Court Opinion

ID: 9467332
Source: CourtListenerOpinion
Date Created: 2023-08-05 01:45:33.483328+00
Date Added: 2024-06-11T17:40:17.479933
License: Public Domain

HARLINGTON WOOD, Jr., Circuit Judge,
dissenting.
The majority, in my opinion, gives the taxpayers an undeserved pass for the income taxes they fraudulently avoided paying.
It appears that Mr. Candela lived in this country for forty years without learning English, but he did learn how to make cheese and money. It is said that the taxpayers were frugal. That is ordinarily a worthy characteristic, but not if you are being frugal by not paying your income taxes.
Taxpayers’ assets rose from about $99,000 to $228,000 between 1966 and 1969. Those assets included various bank accounts, a cheese inventory, savings bonds, accounts receivables, loans, a mortgage, a stockbro*1277ker deposit, real estate stocks, and farm machinery. Even though he could not speak English, Mr. Candela was obviously no babe in the economic woods.
Critical to the case is taxpayers’ claim of $70,000 cash on hand for which the government gave them no credit in the net worth analysis. However, the taxpayers themselves have considerable difficulty trying to explain it. It is admitted by taxpayers in their brief that “[t]he source of the $70,-000.00 cash on hand of the plaintiffs cannot be demonstrated with exactness.” “Doubtless,” it is argued, “plaintiffs saved some cash over a period of forty years.” The plaintiffs sum up their case by arguing that they have “shown a likely source of at least $30,000.00 from their daughter in the years prior to 1967, and a distinct possibility that plaintiffs may have saved or accumulated an additional $40,000.00 in the forty years prior to 1967, due to their abstemious ways.” Those are not very strong or satisfying statements. Taxpayers claim, incidentally, that their cash hoard was kept in a can in the basement, plus in two safe deposit boxes. I am surprised that taxpayers by now have not thought up something original to claim besides just having a can full of money in the basement. These particular taxpayers at least distinguish their explanation by saying that their can full of money in the basement was a milk can, a container of impressive dimensions.

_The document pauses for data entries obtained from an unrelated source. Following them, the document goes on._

(** * Outbound delivery of the MS Teams middleware

    A shallow embedding of [MsteamsMiddleware.send] and
    [MsteamsMiddleware.processTurnError]
    (src/plugins/msteams/MsteamsMiddleware.ts).

    - Strings are [string].  [String.prototype.trim] belongs to the
      JavaScript runtime and is a member of the class [JsAny]: every
      statement holds for whatever white space the runtime trims.
    - [message.message] has the TypeScript type [any]: it is an abstract
      [Payload] with the two renderings the code applies to it, the template
      literal coercion and [JSON.stringify].
    - The mention objects of the caller live in a heap (a list indexed by
      address); a message holds the addresses of its mentions, so that the
      assignments [mention.mentioned.id = ...] are visible to every holder
      of the object.
    - [send] is an [async] function: it runs in a small state and exception
      monad over a [World] (log, transport calls, rejections nobody awaits,
      heap) and settles its promise as [Resolved] or [Rejected].
    - The logger is recorded at the levels error, warn and info together
      with the start and end marks; debug output is not recorded.  The
      logger itself does not throw.
    - [BotActivityHandler] and the Bot Framework adapter are collaborators
      whose code is outside this file: their operations are fields of the
      records [BotActivityHandler] and [BotFrameworkAdapter].  The lookups
      of the handler answer a channel or nothing and do not throw; a call
      to the adapter succeeds or fails with an [Error].  The part on the
      adapter that the constructor builds derives the answer of
      [continueConversation] from the turn pipeline of the SDK, whose
      [onTurnError] is [processTurnError]. *)

From Stdlib Require Import String Ascii List Bool Arith Lia.
From stdpp Require Import base list strings gmap.
Import ListNotations.
Local Open Scope string_scope.
Local Open Scope list_scope.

Let us also look at the $30,000 portion of that cash hoard which they attribute to their daughter. It is claimed that the daughter routinely sent a portion of her wages home to her father. Such filial assistance to aging parents can be most laudable. This, however, appears to be an exceptional case. The daughter claims that over a six-year period she sent home $30,-000 of her total income of $38,000, It is also exceptional that she was able to exist on what little she would have had left. The parents were doing very well without the need for such extreme sacrifices by their daughter. I wonder if the daughter realized that her wages were only headed for deposit in the milk can in the basement.
“Dutifully,” it is argued, Mr. Candela took his records to his barber to do his tax returns. What he dutifully delivered, however, were incomplete records which did not reveal at least his additional income from cheese sales on the side and the interest received.
Judge Warren who heard taxpayers’ story firsthand didn’t believe it when weighed against the net worth analysis, and I don’t either.